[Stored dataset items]
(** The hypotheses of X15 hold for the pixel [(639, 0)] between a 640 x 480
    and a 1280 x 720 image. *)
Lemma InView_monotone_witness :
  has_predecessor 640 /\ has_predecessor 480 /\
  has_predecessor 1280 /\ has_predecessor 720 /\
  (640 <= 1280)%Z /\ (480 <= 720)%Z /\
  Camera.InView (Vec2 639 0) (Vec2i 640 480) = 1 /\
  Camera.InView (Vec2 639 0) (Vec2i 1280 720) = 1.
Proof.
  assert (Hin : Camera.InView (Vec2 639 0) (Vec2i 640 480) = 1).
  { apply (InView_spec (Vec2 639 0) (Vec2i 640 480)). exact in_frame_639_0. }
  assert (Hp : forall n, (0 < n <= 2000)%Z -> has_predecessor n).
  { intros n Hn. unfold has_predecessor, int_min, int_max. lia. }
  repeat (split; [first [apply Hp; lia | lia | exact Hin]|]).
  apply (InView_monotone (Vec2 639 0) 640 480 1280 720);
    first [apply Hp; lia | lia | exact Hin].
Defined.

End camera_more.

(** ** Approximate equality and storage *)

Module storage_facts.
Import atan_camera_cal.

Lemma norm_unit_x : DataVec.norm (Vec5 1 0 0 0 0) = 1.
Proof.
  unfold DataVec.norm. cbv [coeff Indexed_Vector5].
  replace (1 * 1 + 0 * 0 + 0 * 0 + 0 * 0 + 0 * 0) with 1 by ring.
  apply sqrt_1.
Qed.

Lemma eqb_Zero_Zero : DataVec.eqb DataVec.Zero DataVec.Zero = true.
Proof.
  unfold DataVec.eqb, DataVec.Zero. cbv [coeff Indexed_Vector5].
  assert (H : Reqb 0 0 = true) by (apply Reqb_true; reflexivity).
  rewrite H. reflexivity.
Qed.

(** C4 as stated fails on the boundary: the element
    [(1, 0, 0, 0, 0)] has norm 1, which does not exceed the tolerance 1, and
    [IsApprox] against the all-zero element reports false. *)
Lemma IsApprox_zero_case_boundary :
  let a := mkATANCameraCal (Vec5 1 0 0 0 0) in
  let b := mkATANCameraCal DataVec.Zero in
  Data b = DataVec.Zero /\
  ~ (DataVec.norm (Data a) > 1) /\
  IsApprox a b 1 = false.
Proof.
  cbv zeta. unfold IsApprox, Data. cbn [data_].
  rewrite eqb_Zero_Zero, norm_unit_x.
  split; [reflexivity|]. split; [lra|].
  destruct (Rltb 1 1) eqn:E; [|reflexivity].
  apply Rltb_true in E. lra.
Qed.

• **TASK DESCRIPTION**
This exercise asks for an exact repeat of the lines from the one holding "replace (1 *" through the end of the data above.

• **TASK RESPONSE**
  replace (1 * 1 + 0 * 0 + 0 * 0 + 0 * 0 + 0 * 0) with 1 by ring.
  apply sqrt_1.
Qed.

Lemma eqb_Zero_Zero : DataVec.eqb DataVec.Zero DataVec.Zero = true.
Proof.
  unfold DataVec.eqb, DataVec.Zero. cbv [coeff Indexed_Vector5].
  assert (H : Reqb 0 0 = true) by (apply Reqb_true; reflexivity).
  rewrite H. reflexivity.
Qed.

(** C4 as stated fails on the boundary: the element
    [(1, 0, 0, 0, 0)] has norm 1, which does not exceed the tolerance 1, and
    [IsApprox] against the all-zero element reports false. *)
Lemma IsApprox_zero_case_boundary :
  let a := mkATANCameraCal (Vec5 1 0 0 0 0) in
  let b := mkATANCameraCal DataVec.Zero in
  Data b = DataVec.Zero /\
  ~ (DataVec.norm (Data a) > 1) /\
  IsApprox a b 1 = false.
Proof.
  cbv zeta. unfold IsApprox, Data. cbn [data_].
  rewrite eqb_Zero_Zero, norm_unit_x.
  split; [reflexivity|]. split; [lra|].
  destruct (Rltb 1 1) eqn:E; [|reflexivity].
  apply Rltb_true in E. lra.
Qed.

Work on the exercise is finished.